++++ Supplied data

(** ** Claims *)

(** C38: However a program uses [malloc], [realloc] and [free], the blocks it holds do
    not overlap, are aligned to sixteen bytes and lie in the heap. It can always
    call [malloc], which never hands out a block that is held, and [free] on what
    it holds; freeing anything else stops it. *)
Theorem held_blocks_never_overlap base h U :
  0 < base < 2 ^ 62 -> base mod 16 = 0 -> uses base h U ->
  (forall p n, U !! p = Some n -> p ≠ 0 /\ p mod 16 = 0 /\ heap_base h < p /\ p + n <= heap_base h + heap_size h /\ exists h', free p h = Done h') /\
  (forall p q n k, U !! p = Some n -> U !! q = Some k -> p ≠ q -> p + n <= q \/ q + k <= p) /\
  (forall n, 0 <= n < 2 ^ 62 -> exists p h', malloc n h = Done (p, h') /\ U !! p = None) /\
  (forall p, U !! p = None -> p ≠ 0 -> free p h = Stop Panicked).
Proof.
  intros Hb Hm Hu. destruct (uses_spec base h U Hb Hm Hu) as (L & R & W). pose proof R as (A & F & I & _). pose proof (hi_base _ _ _ I) as Hbase. split_and!.
  - intros p n Hp. destruct (within_lookup _ _ _ _ W Hp) as (k & Hk & Hnk). pose proof (represents_block _ _ _ _ R Hk).
    destruct (release_spec h L p k R Hk) as (h' & E & _). split_and!; [lia|lia|lia|lia|by exists h'].
  - intros p q n k Hp Hq Hne. destruct (within_lookup _ _ _ _ W Hp) as (n' & Hp' & Hn). destruct (within_lookup _ _ _ _ W Hq) as (k' & Hq' & Hk).
    pose proof (represents_disjoint _ _ _ _ _ _ R Hp' Hq' Hne). lia.
  - intros n Hn. destruct (malloc_spec h L n R Hn) as [(p & k & h' & E & _ & _ & Hp & _)|[E _]]; eexists _, _; (split; [done|]).
    + specialize (W p). rewrite Hp in W. by destruct (U !! p).
    + destruct (U !! 0) as [n0|] eqn:E0; [|done]. destruct (within_lookup _ _ _ _ W E0) as (k & Hk & _). pose proof (represents_block _ _ _ _ R Hk). lia.
  - intros p Hp Hp0. apply (free_stops h L); [done| |done]. specialize (W p). rewrite Hp in W. by destruct (L !! p).
Qed.

(** [realloc] keeps the contents: the block stays where it is, or moves with all
    its bytes to a block that was not held, or there is no memory and it stays.
    Other blocks keep theirs. *)
Theorem realloc_keeps_the_contents h (L : gmap Z Z) p k n m :
  represents h L -> L !! p = Some k -> 0 < n < 2 ^ 61 ->
  exists q h' m', realloc p n h m = Done (q, h', m') /\
    ((q = 0 /\ represents h' L /\ m' = m) \/
     (q = p /\ n <= k /\ h' = h /\ m' = m) \/
     (L !! q = None /\ (exists k', n <= k' /\ represents h' (<[q := k']> (delete p L))) /\
      load_bytes m' q (Z.to_nat k) = load_bytes m p (Z.to_nat k) /\
      forall r j, delete p L !! r = Some j -> load_bytes m' r (Z.to_nat j) = load_bytes m r (Z.to_nat j))).
Proof.
  intros R Hp Hn. destruct (realloc_spec h L p k n m R Hp Hn) as [[Hle E]|[E|(q & k' & h' & m' & E & _ & Hk' & Hq & R' & Hc & Ho)]]; rewrite E; eexists _, _, _; (split; [done|]).
  - right. left. done.
  - left. split_and!; [done|by apply represents_errno|done].
  - right. right. split_and!; [done|by exists k'|done|done].
Qed.

(** The block that was freed last is the one [malloc] gives next, if it is large
    enough. *)
Theorem freed_block_is_used_next h (L : gmap Z Z) p k n :
  represents h L -> L !! p = Some k -> 0 <= n -> align_to_max_align_t n <= k ->
  exists h1 h2, free p h = Done h1 /\ malloc n h1 = Done (p, h2).
Proof.
  intros R Hp Hn Hle. destruct (release_spec h L p k R Hp) as (h1 & E1 & R1 & B & _ & Hbase & Hfl). exists h1.
  pose proof (represents_block _ _ _ _ R Hp) as (Hlo & _). pose proof R as (A & F & I & HL). pose proof (hi_base _ _ _ I). destruct (proj1 (HL p k) Hp) as [_ (hd & Hd & Hs)].
  destruct (same_blocks_lookup _ _ _ _ B Hd) as (hd1 & Hd1 & Hp1 & Hs1). destruct R1 as (A' & F' & I' & _). destruct (hi_free _ _ _ I') as [Ef Lf].
  destruct F' as [|b F']; cbn [first] in Ef; [lia|]. assert (b = p - 32) as -> by congruence.
  destruct (malloc_reuses h1 A' [] (p - 32) F' hd1 n I' Hd1) as (h2 & E2 & _).
  { unfold find_free_block, list_fuel. cbn [find_block]. rewrite Hfl, (proj2 (Z.eqb_neq _ _)), Hd1 by lia. cbn [deref mbind outcome_bind].
    by rewrite (proj2 (Z.leb_le _ _)) by lia. }
  exists h2. split; [done|]. rewrite E2. destruct (pl_block _ _ _ (hi_placed _ _ _ I) _ _ Hd) as (_ & _ & Hpp & _). do 2 f_equal. lia.
Qed.

(** A request of almost all of the address space wraps around to no bytes at all,
    and succeeds: the pointer is to where the next header will be. *)
Theorem huge_request_gets_an_empty_block h A n :
  heap_inv h A [] -> 2 ^ 64 - 16 < n < 2 ^ 64 -> heap_ptr h + 32 < heap_base h + heap_size h ->
  exists h', malloc n h = Done (heap_ptr h + 32, h') /\ heap_ptr h' = heap_ptr h + 32.
Proof.
  intros I Hn Hroom. assert (Ek : align_to_max_align_t n = 0).
  { unfold align_to_max_align_t. rewrite (proj2 (Z.eqb_neq _ _)) by lia. replace (n +64 15) with (n + 15 - 2 ^ 64) by (unfold wrap64; dlia).
    assert (Hs : 0 <= n + 15 - 2 ^ 64 < 16) by lia. generalize (n + 15 - 2 ^ 64) Hs. intros x Hx.
    assert (Hin : x ∈ seqZ 0 16) by (by apply elem_of_seqZ). revert Hin. clear. rewrite list_elem_of_lookup. intros [i Hi].
    do 16 (destruct i as [|i]; [vm_compute in Hi; simplify_eq; done|]). vm_compute in Hi. done. }
  pose proof (hi_base _ _ _ I). pose proof (hi_size _ _ _ I). pose proof (hi_ptr _ _ _ I). destruct (hi_free _ _ _ I) as [Efl _]. destruct (hi_alloc _ _ _ I) as [Ea La].
  rewrite malloc_new by (rewrite ?Ek; try lia; try apply I; unfold find_free_block, list_fuel; cbn [find_block]; by rewrite Efl). rewrite Ek, Ea, Z.add_0_r.
  assert (Hnew : heap_ptr h ∉ A).
  { intros Hin. destruct (hi_some _ _ _ I _ Hin) as [hd Hd]. apply (pl_block _ _ _ (hi_placed _ _ _ I)) in Hd. lia. }
  pose proof (hi_nodup _ _ _ I) as Hnd. pose proof (hi_not_null _ _ _ I) as Hnull. rewrite app_nil_r in Hnd, Hnull.
  destruct (push_front_spec (<[heap_ptr h := mkHeader (heap_ptr h + 32) 0 0 0]> (headers h)) (heap_ptr h) A (mkHeader (heap_ptr h + 32) 0 0 0)) as (hs & E & _);
    [by apply linked_insert_ne|by apply NoDup_cons|done|apply lookup_insert_eq|]. rewrite E. cbn [mbind outcome_bind]. by eexists.
Qed.

(** ** The claims at work *)

(** The heap of a program that has asked for ten bytes. *)
Definition ten : heap := mkHeap {[4096 := mkHeader 4128 16 0 0]} 4096 (2 ^ 20) 4144 4096 0 0 0.

Lemma ten_malloc : malloc 10 (init_malloc 4096) = Done (4128, ten).
Proof. vm_compute. reflexivity. Qed.

Lemma ten_inv : heap_inv ten [4096] [].
Proof.
  split; cbn; try done; try lia.
  - apply NoDup_singleton.
  - split; [done|]. split; [|done]. by exists (mkHeader 4128 16 0 0).
  - split.
    + by intros a h [<- <-]%lookup_singleton_Some.
    + intros a b ha hb [<- _]%lookup_singleton_Some [<- _]%lookup_singleton_Some. done.
Qed.

Lemma ten_represents : represents ten {[4128 := 16]}.
Proof.
  exists [4096], []. split; [apply ten_inv|]. intros p n. unfold owned. rewrite lookup_singleton_Some, list_elem_of_singleton. split.
  - intros [<- <-]. split; [done|]. by exists (mkHeader 4128 16 0 0).
  - intros [Hp (hd & Hd & <-)]. split; [lia|]. rewrite Hp in Hd. vm_compute in Hd. by simplify_eq.
Qed.

(** Ten bytes, then twenty. *)
Lemma held_blocks_never_overlap_witness :
  exists q h, malloc 20 ten = Done (q, h) /\ uses 4096 h {[q := 20; 4128 := 10]} /\ (4128 + 10 <= q \/ q + 20 <= 4128) /\ free 12345 h = Stop Panicked.
Proof.
  assert (E : exists h, malloc 20 ten = Done (4176, h)) by (eexists; vm_compute; reflexivity). destruct E as [h E].
  assert (U : uses 4096 h {[4176 := 20; 4128 := 10]}).
  { apply (uses_malloc 4096 ten {[4128 := 10]} 20 4176 h); [|lia|exact E|done]. apply (uses_malloc 4096 (init_malloc 4096) ∅ 10 4128 ten); [apply uses_init|lia|exact ten_malloc|done]. }
  destruct (held_blocks_never_overlap 4096 h _ ltac:(lia) eq_refl U) as (_ & Hd & _ & Hf). exists 4176, h.
  split_and!; [exact E|exact U|apply (Hd 4128 4176 10 20); [reflexivity|reflexivity|done]|apply Hf; [reflexivity|done]].
Defined.

Lemma realloc_keeps_the_contents_witness :
  exists q h' m', realloc 4128 100 ten (fun x => x) = Done (q, h', m') /\
    ((q = 0 /\ represents h' {[4128 := 16]} /\ m' = (fun x => x)) \/
     (q = 4128 /\ 100 <= 16 /\ h' = ten /\ m' = (fun x => x)) \/
     (({[4128 := 16]} : gmap Z Z) !! q = None /\ (exists k', 100 <= k' /\ represents h' (<[q := k']> (delete 4128 {[4128 := 16]}))) /\
      load_bytes m' q (Z.to_nat 16) = load_bytes (fun x => x) 4128 (Z.to_nat 16) /\
      forall r j, delete 4128 ({[4128 := 16]} : gmap Z Z) !! r = Some j -> load_bytes m' r (Z.to_nat j) = load_bytes (fun x => x) r (Z.to_nat j))).
Proof. apply (realloc_keeps_the_contents ten {[4128 := 16]} 4128 16 100 (fun x => x) ten_represents); [reflexivity|lia]. Defined.

Lemma freed_block_is_used_next_witness : exists h1 h2, free 4128 ten = Done h1 /\ malloc 12 h1 = Done (4128, h2).
Proof. apply (freed_block_is_used_next ten {[4128 := 16]} 4128 16 12 ten_represents); [reflexivity|lia|by vm_compute]. Defined.

Lemma huge_request_gets_an_empty_block_witness : exists h', malloc (2 ^ 64 - 1) ten = Done (4176, h') /\ heap_ptr h' = 4176.
Proof. apply (huge_request_gets_an_empty_block ten [4096] (2 ^ 64 - 1) ten_inv); [lia|cbn; lia]. Defined.

End UserHeap.
Lemma cursor_leaves_no_trace_witness :
  let '(p1, m1) := readpix small (vec 15 5) (vec 16 16) 200000 (fun z => z) in
  let '(p2, m2) := drawbmpover small p1 (vec 16 16) 1000 255 m1 in
  read8 (drawpix small p2 (vec 16 16) 200000 m2).2 4800 = read8 (fun z => z) 4800.
Proof.
  apply (cursor_leaves_no_trace small (vec 15 5) (vec 16 16) 200000 1000 255 (fun z => z) 4800 small_target);
    [split; cbn; lia|done|done|split; cbn; lia|right; vm_compute; done|left; lia].
Defined.

Lemma swap_shows_the_target_witness :
  read32 (swap small (vec 1 1) (vec 30 2) (fun z => z)) (pixel (Render small) 19 2) = read32 (fun z => z) (pixel (Target small) 19 2).
Proof.
  apply (swap_shows_the_target small (vec 1 1) (vec 30 2) (fun z => z) small_target); [split; cbn; lia|done|done|done|left; vm_compute; done|split; cbn; lia|split; cbn; lia|split; cbn; lia|cbn; lia|cbn; lia].
Defined.

End Renderer.
(* ===== verification/Terminal.v ===== *)
(** * The terminal

    Models src/user/stdout: framebuffer.c, psf.c and main.c, the program that
    owns the screen and shows there what the shell writes.  Memory is that of
    the program; the framebuffer and the buffer of characters are in it.  The
    code that opens the font and starts the shell is left out. *)

From S2P Require Import Prelude PhysMem FileMeta Renderer.
Local Open Scope u64_scope.

Module Terminal.

(** ** framebuffer.c *)

Inductive FramebufferFormat := FB_FORMAT_INVALID | FB_FORMAT_ARGB | FB_FORMAT_BGRA | FB_FORMAT_ABGR | FB_FORMAT_MAX.

Record Framebuffer := mkFb {
  base_address : Z;
  buffer_size : Z;
  pixel_width : Z;
  pixel_height : Z;
  pixels_per_scanline : Z;
  format : FramebufferFormat
}.

Definition mkpixel (f : FramebufferFormat) (r g b a : Z) : Z :=
  let sh := Z.shiftl in
  match f with
  | FB_FORMAT_BGRA => Z.lor (Z.lor (Z.lor (sh r 8) (sh g 16)) (sh b 24)) (sh a 0)
  | FB_FORMAT_ABGR => Z.lor (Z.lor (Z.lor (sh r 0) (sh g 8)) (sh b 16)) (sh a 24)
  | _ => Z.lor (Z.lor (Z.lor (sh r 16) (sh g 8)) (sh b 0)) (sh a 24)
  end.

(** The dimensions are 32 bits wide, and so is one less than them. *)
Definition clamp_draw_position (fb : Framebuffer) (p : Vector2) : Vector2 :=
  vec (if pixel_width fb <? x p then wrap32 (pixel_width fb - 1) else x p)
      (if pixel_height fb <? y p then wrap32 (pixel_height fb - 1) else y p).

Definition place (fb : Framebuffer) (px py : Z) : Z :=
  wrap64 (base_address fb + 4 * (py * pixels_per_scanline fb + px)).

Definition write_pixel (fb : Framebuffer) (pixel px py : Z) (m : mem) : mem := write32 m (place fb px py) pixel.

Definition fill_rect (fb : Framebuffer) (pixel px py w h : Z) (m : mem) : mem :=
  if (pixel_width fb <=? px) || (pixel_height fb <=? py) then m
  else
    let w := if pixel_width fb <=? px +64 w then pixel_width fb - px else w in
    let h := if pixel_height fb <=? py +64 h then pixel_height fb - py else h in
    Renderer.for_rect (fun px py m => write_pixel fb pixel px py m) (vec px py) (vec w h) m.

Definition fill_color (fb : Framebuffer) (pixel : Z) (m : mem) : mem :=
  Renderer.for_rect (fun px py m => write_pixel fb pixel px py m) (vec 0 0) (vec (pixel_width fb) (pixel_height fb)) m.

(** ** psf.c *)

Record PSF1_FONT := mkFont { magic0 : Z; magic1 : Z; mode : Z; character_size : Z; glyph_buffer : Z }.

Definition psf1_width (font : PSF1_FONT) : Z := 8.
Definition psf1_height (font : PSF1_FONT) : Z := character_size font.
Definition psf1_char_bitmap (font : PSF1_FONT) (c : Z) : Z := glyph_buffer font +64 c * psf1_height font.

(** ** Numbers in hexadecimal *)

(** What is put out is a list of characters. *)
Definition fprint_hexnibble (byte : Z) : list Z :=
  if byte <? 10 then [byte + 48] else if byte <? 16 then [byte - 10 + 97] else [63].

Definition hex_value_digit (value : Z) : Z :=
  if value <? 10 then value + 48 else if value <? 16 then value - 10 + 97 else 2 ^ 32 - 1.

(** [count] is one more than the index of the loop. *)
Fixpoint print_loop (count : nat) (number : Z) (leading : bool) : list Z :=
  match count with
  | O => if leading then [48] else []
  | S i =>
      let value := Z.land (Z.shiftr number (Z.of_nat i * 8)) 255 in
      if leading && (value =? 0) then print_loop i number leading
      else
        hex_value_digit (Z.land (Z.shiftr number (4 + Z.of_nat i * 8)) 15) ::
        hex_value_digit (Z.land (Z.shiftr number (Z.of_nat i * 8)) 15) :: print_loop i number false
  end.

Definition fprint_hexnumber (number : Z) : list Z := print_loop 8 number true.

Definition hex_digit_value (c : Z) : Z :=
  if (48 <=? c) && (c <=? 57) then c - 48
  else if (65 <=? c) && (c <=? 70) then 10 + c - 65
  else if (97 <=? c) && (c <=? 102) then 10 + c - 97
  else 2 ^ 32 - 1.

(** The same choices where [hexstring_to_number] makes them; [None] leaves its loop. *)
Definition digit_of (c : Z) : option Z :=
  if (48 <=? c) && (c <=? 57) then Some (c - 48)
  else if (65 <=? c) && (c <=? 70) then Some (10 + c - 65)
  else if (97 <=? c) && (c <=? 102) then Some (10 + c - 97)
  else None.

Definition shift_in (out val : Z) : Z := Z.lor (wrap64 (Z.shiftl out 4)) val.

(** [str] is what is in memory from the pointer on. *)
Fixpoint parse_loop (count : nat) (str : list Z) (out : Z) : outcome Z :=
  match count with
  | O => Done out
  | S count =>
      c ← deref (str !! 0%nat);
      match digit_of c with
      | None => Done out
      | Some val =>
          let out := shift_in out val in
          c ← deref (str !! 1%nat);
          match digit_of c with
          | None => Done out
          | Some val => parse_loop count (drop 2 str) (shift_in out val)
          end
      end
  end.

Definition hexstring_to_number (str : list Z) : outcome Z :=
  c ← deref (str !! 0%nat);
  str ← (if c =? 48 then d ← deref (str !! 1%nat); Done (if d =? 120 then drop 2 str else str) else Done str);
  parse_loop 8 str 0.

(** ** Drawing text *)

Definition fg_color (fb : Framebuffer) : Z := mkpixel (format fb) 255 255 255 255.
Definition bg_color (fb : Framebuffer) : Z := mkpixel (format fb) 22 23 24 255.

(** [c] is cut to eight bits by the call. *)
Definition draw_psf1_char (fb : Framebuffer) (font : PSF1_FONT) (p : Vector2) (c : Z) (m : mem) : mem :=
  let p := clamp_draw_position fb p in
  let initX := psf1_width font in
  let diffX := pixel_width fb -64 x p in
  let diffY := pixel_height fb -64 y p in
  let size_x := if diffX <? initX then diffX else initX in
  let size_y := if diffY <? character_size font then diffY else character_size font in
  let bitmap := psf1_char_bitmap font (wrap8 c) in
  Renderer.for_rect
    (fun px py m =>
       let byte := ((px - x p) + (py - y p) * initX) / 8 in
       let lit := 0 <? Z.land (read8 m (bitmap +64 byte)) (Z.shiftr 128 ((px - x p) mod 8)) in
       write_pixel fb (if lit then fg_color fb else bg_color fb) px py m)
    p (vec size_x size_y) m.

Definition draw_psf1_cr (p : Vector2) : Vector2 := vec 0 (y p).
Definition draw_psf1_lf (font : PSF1_FONT) (p : Vector2) : Vector2 := vec (x p) (y p +64 character_size font).
Definition draw_psf1_crlf (fb : Framebuffer) (font : PSF1_FONT) (p : Vector2) (m : mem) : Vector2 * mem :=
  let m := fill_rect fb (bg_color fb) (x p) (y p) (pixel_width fb) (psf1_height font) m in
  (draw_psf1_lf font (draw_psf1_cr p), m).

(** One round of the loops of [draw_psf1_string] and [draw_psf1_string_view]. *)
Definition draw_one (fb : Framebuffer) (font : PSF1_FONT) (c : Z) (p : Vector2) (m : mem) : Vector2 * mem :=
  if c =? 10 then draw_psf1_crlf fb font p m
  else if c =? 13 then (vec 0 (y p), m)
  else if c =? 8 then (vec (x p -64 psf1_width font) (y p), m)
  else
    let m := draw_psf1_char fb font p c m in
    (vec (x p +64 psf1_width font) (y p), m).

Fixpoint draw_psf1_string_view (fb : Framebuffer) (font : PSF1_FONT) (length : nat) (str : list Z) (p : Vector2) (m : mem) : outcome (Vector2 * mem) :=
  match str with
  | [] => Stop Undefined
  | c :: str =>
      if c =? 0 then Done (p, m)
      else
        match length with
        | O => Done (p, m)
        | S length => let '(p, m) := draw_one fb font c p m in draw_psf1_string_view fb font length str p m
        end
  end.

Fixpoint draw_psf1_string (fb : Framebuffer) (font : PSF1_FONT) (str : list Z) (p : Vector2) (m : mem) : outcome (Vector2 * mem) :=
  match str with
  | [] => Stop Undefined
  | c :: str =>
      if c =? 0 then Done (p, m)
      else let '(p, m) := draw_one fb font c p m in draw_psf1_string fb font str p m
  end.

(** ** The buffer of characters *)

Record CharacterBuffer := mkCharbuf { data : Z; cursor : Vector2; width : Z; height : Z }.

++++++++

## Instructions for the task
Return exactly the lines from the beginning of the data above through the one containing "(forall p n, U", please. Include both end lines and add nothing else.

## Task output
(** ** Claims *)

(** C38: However a program uses [malloc], [realloc] and [free], the blocks it holds do
    not overlap, are aligned to sixteen bytes and lie in the heap. It can always
    call [malloc], which never hands out a block that is held, and [free] on what
    it holds; freeing anything else stops it. *)
Theorem held_blocks_never_overlap base h U :
  0 < base < 2 ^ 62 -> base mod 16 = 0 -> uses base h U ->
  (forall p n, U !! p = Some n -> p ≠ 0 /\ p mod 16 = 0 /\ heap_base h < p /\ p + n <= heap_base h + heap_size h /\ exists h', free p h = Done h') /\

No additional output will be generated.